- TASK DIRECTIONS -
Whenever a line in this data holds the word "fair", report that line in full.

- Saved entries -

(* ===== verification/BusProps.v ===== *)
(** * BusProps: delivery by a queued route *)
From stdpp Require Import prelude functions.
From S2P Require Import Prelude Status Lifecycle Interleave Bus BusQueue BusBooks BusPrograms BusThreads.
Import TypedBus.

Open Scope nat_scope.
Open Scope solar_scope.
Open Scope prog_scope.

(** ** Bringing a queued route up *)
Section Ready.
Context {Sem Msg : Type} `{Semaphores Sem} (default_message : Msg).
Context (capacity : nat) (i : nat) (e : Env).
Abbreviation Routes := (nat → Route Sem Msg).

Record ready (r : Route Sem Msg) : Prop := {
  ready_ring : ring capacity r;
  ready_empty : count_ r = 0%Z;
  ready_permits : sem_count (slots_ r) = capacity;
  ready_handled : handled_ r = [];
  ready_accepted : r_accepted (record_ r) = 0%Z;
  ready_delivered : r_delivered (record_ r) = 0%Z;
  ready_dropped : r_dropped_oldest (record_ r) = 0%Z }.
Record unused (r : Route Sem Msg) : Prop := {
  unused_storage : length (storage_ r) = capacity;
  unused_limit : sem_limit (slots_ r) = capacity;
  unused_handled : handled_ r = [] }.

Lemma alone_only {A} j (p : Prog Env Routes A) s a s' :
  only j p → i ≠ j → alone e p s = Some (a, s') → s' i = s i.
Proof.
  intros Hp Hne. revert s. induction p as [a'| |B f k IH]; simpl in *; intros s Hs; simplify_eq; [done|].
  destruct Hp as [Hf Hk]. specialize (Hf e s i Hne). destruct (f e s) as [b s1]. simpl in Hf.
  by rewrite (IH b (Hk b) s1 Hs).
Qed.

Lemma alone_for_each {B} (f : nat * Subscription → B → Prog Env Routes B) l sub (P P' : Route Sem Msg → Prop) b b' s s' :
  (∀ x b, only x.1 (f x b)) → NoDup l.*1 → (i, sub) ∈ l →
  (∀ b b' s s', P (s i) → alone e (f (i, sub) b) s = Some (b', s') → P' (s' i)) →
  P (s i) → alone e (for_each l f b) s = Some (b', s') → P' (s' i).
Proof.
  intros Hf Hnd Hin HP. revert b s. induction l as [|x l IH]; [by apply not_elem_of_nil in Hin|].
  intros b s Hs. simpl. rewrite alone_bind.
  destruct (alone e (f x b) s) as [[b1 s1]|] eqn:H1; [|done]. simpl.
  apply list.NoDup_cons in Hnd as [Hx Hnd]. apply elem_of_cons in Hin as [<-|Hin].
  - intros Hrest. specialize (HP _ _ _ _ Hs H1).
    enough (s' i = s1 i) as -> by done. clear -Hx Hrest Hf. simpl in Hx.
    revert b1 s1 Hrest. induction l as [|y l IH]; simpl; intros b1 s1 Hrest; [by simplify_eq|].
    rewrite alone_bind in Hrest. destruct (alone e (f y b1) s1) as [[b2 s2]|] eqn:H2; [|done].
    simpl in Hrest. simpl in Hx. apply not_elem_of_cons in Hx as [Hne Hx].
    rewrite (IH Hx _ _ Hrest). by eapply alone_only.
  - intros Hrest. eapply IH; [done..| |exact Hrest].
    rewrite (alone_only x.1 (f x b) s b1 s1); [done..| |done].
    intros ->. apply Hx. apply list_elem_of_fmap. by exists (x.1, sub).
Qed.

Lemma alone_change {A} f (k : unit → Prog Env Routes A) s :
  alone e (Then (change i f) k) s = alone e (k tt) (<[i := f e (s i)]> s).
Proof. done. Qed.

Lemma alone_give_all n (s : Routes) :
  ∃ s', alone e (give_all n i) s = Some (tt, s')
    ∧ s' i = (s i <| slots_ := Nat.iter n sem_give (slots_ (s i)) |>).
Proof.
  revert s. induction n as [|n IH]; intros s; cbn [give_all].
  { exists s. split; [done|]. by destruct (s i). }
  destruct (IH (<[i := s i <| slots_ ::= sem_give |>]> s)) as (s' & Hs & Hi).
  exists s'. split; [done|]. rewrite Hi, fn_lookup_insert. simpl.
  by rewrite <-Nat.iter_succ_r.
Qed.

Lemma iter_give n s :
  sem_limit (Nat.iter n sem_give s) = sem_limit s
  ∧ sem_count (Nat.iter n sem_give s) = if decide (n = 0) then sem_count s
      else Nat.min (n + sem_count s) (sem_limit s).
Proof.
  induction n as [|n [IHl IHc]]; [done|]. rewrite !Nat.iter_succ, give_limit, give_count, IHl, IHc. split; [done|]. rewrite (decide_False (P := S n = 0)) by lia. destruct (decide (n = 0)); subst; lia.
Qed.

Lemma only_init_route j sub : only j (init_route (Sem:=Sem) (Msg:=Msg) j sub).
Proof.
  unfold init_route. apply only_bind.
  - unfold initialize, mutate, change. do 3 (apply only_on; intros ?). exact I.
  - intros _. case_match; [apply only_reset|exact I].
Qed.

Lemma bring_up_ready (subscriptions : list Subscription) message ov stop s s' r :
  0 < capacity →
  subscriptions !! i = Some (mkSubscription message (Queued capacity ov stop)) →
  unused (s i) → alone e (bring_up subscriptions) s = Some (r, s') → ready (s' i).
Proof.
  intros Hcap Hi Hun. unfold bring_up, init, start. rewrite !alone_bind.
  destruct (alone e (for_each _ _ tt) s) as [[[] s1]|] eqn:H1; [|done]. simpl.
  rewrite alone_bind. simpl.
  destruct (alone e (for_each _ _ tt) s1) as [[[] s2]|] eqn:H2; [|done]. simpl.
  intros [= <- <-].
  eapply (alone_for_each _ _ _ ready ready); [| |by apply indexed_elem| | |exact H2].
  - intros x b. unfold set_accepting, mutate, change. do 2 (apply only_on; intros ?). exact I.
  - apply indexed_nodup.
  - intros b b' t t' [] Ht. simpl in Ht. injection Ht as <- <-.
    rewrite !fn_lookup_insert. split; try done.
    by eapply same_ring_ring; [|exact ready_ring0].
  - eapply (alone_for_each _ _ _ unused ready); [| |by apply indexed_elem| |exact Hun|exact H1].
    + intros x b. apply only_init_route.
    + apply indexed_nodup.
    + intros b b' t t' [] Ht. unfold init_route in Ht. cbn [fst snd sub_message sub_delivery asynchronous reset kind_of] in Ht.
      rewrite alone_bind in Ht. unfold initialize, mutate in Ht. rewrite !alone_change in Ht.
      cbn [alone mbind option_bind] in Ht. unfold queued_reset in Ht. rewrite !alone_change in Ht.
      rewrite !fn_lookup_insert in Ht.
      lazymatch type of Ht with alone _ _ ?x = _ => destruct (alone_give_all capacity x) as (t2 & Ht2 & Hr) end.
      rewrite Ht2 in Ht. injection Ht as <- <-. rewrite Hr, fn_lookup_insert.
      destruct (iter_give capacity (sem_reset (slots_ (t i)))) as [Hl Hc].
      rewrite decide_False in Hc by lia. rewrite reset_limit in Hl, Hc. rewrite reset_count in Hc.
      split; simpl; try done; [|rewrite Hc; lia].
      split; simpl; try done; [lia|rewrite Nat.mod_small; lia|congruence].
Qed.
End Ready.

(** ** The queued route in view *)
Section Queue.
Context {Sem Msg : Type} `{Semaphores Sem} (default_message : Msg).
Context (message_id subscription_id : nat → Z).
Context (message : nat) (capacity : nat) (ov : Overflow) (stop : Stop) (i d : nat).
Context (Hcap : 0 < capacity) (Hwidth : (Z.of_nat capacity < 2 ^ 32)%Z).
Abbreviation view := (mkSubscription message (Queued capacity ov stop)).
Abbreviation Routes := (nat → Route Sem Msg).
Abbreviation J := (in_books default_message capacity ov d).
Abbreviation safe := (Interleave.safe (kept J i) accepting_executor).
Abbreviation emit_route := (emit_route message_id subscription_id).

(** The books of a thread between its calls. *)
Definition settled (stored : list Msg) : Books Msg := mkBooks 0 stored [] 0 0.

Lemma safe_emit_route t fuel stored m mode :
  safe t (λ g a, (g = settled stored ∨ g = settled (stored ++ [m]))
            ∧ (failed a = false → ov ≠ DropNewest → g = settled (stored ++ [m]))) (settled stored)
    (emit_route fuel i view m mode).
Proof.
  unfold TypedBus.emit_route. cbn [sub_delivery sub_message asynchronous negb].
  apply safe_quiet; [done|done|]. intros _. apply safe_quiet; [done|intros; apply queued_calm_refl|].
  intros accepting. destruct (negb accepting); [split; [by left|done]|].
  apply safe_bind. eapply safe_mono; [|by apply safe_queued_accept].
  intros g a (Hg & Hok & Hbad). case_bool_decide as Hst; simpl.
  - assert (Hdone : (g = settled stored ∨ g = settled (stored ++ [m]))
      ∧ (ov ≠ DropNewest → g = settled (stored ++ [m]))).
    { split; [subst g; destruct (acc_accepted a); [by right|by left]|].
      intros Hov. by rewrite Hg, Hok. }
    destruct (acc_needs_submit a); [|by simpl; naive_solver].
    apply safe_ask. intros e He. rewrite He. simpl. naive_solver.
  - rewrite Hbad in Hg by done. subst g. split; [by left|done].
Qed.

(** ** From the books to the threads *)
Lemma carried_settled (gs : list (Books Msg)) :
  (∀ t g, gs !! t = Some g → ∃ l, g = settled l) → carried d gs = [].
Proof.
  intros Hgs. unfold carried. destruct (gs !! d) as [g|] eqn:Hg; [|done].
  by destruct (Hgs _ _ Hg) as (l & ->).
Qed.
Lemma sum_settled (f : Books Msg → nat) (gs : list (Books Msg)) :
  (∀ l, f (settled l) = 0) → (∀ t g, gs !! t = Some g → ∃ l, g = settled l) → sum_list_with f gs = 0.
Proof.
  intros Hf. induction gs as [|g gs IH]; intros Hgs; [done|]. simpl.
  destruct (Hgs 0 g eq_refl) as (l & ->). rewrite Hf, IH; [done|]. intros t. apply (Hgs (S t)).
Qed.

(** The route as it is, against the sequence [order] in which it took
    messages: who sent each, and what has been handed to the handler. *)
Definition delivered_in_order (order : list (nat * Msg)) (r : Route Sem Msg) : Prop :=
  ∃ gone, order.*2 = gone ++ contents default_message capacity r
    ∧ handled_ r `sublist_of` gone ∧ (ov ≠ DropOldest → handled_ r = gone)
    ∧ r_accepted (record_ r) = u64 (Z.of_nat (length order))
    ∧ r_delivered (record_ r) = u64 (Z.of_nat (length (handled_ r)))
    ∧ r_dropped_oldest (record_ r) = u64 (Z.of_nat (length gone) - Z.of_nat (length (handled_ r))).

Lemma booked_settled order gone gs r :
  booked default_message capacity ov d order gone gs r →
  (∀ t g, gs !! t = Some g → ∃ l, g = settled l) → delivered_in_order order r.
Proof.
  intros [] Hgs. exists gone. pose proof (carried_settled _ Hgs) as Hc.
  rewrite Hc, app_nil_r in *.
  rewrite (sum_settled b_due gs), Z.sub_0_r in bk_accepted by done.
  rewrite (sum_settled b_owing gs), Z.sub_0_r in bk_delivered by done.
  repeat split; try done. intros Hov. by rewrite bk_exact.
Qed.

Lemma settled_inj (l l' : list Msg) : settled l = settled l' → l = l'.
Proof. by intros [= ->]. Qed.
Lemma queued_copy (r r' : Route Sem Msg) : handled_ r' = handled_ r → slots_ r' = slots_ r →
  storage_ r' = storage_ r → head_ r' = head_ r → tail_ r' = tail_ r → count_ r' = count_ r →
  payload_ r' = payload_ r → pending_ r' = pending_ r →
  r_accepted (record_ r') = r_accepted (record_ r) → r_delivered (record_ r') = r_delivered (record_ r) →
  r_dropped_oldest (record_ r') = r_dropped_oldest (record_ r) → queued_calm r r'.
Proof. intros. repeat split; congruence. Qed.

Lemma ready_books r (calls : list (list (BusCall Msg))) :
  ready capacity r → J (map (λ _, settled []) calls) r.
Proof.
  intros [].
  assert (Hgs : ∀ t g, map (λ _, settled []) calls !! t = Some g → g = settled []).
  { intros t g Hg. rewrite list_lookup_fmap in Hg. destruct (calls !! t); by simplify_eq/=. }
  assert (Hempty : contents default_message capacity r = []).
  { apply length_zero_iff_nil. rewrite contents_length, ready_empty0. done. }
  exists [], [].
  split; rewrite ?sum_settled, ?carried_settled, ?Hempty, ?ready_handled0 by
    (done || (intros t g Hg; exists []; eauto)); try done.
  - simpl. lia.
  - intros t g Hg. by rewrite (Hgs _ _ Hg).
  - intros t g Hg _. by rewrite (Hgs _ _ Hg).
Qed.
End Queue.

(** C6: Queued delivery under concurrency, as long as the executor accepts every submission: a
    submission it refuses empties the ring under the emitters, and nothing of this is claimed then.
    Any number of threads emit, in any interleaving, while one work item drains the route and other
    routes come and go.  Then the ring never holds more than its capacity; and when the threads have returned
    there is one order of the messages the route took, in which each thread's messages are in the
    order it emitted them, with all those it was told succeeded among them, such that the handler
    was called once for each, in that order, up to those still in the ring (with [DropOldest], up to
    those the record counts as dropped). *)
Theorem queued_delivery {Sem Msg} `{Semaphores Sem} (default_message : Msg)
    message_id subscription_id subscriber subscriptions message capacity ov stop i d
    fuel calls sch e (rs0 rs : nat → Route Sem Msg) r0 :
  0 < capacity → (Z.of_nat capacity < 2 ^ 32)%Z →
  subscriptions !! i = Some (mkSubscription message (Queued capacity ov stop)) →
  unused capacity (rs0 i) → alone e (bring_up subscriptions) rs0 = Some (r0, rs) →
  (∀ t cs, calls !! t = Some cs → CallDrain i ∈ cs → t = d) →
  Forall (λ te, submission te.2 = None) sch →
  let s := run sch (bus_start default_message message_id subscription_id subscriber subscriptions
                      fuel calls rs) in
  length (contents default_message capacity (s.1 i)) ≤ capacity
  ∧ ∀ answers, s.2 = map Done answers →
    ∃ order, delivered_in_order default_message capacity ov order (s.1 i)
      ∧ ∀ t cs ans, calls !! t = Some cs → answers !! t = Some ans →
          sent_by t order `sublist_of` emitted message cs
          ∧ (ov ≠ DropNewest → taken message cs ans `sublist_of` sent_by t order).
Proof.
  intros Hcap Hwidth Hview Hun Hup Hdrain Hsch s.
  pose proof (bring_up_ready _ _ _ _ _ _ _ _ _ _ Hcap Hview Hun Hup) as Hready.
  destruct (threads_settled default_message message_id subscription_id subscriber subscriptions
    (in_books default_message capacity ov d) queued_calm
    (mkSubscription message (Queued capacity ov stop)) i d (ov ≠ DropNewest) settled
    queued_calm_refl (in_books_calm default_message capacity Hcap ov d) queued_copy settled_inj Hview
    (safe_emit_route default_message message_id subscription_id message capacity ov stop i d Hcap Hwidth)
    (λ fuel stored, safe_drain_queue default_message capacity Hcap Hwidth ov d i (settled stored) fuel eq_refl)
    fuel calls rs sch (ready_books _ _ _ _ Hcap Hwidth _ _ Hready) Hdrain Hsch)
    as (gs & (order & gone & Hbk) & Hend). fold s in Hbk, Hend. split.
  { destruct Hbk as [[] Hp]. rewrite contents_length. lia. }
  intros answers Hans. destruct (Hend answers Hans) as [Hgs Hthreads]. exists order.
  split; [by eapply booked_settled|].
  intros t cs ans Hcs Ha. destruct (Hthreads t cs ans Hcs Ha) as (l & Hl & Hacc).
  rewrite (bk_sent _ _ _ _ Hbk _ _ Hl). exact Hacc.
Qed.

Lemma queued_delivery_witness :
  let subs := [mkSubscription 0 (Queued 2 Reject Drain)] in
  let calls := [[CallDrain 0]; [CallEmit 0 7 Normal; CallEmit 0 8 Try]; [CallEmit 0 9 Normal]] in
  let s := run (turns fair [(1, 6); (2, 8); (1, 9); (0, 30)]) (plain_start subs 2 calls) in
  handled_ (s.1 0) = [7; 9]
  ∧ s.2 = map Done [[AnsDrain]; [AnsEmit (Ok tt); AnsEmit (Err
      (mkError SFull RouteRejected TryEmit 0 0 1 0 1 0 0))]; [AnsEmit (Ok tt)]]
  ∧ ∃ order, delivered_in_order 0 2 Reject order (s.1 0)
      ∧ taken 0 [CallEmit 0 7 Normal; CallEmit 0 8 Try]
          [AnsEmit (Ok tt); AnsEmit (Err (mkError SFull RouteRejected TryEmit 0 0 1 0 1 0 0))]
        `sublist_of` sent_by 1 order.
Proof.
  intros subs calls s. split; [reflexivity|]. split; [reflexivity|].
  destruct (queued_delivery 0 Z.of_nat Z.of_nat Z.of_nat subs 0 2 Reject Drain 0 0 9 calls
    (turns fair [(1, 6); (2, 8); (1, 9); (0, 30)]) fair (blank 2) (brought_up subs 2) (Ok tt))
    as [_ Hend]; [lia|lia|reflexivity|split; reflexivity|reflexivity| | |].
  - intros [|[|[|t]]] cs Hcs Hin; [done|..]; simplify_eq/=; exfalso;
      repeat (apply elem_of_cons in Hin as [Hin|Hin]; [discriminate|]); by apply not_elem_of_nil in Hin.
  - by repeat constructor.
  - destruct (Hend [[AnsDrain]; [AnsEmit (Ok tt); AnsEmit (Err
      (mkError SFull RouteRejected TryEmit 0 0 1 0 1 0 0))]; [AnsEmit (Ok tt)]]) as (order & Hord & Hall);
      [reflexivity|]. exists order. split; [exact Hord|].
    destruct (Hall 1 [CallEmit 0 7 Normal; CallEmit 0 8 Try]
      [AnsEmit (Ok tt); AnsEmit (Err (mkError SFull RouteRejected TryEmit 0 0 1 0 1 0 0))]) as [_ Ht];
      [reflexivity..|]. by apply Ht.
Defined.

- ANSWER BOX -
  let s := run (turns fair [(1, 6); (2, 8); (1, 9); (0, 30)]) (plain_start subs 2 calls) in
    (turns fair [(1, 6); (2, 8); (1, 9); (0, 30)]) fair (blank 2) (brought_up subs 2) (Ok tt))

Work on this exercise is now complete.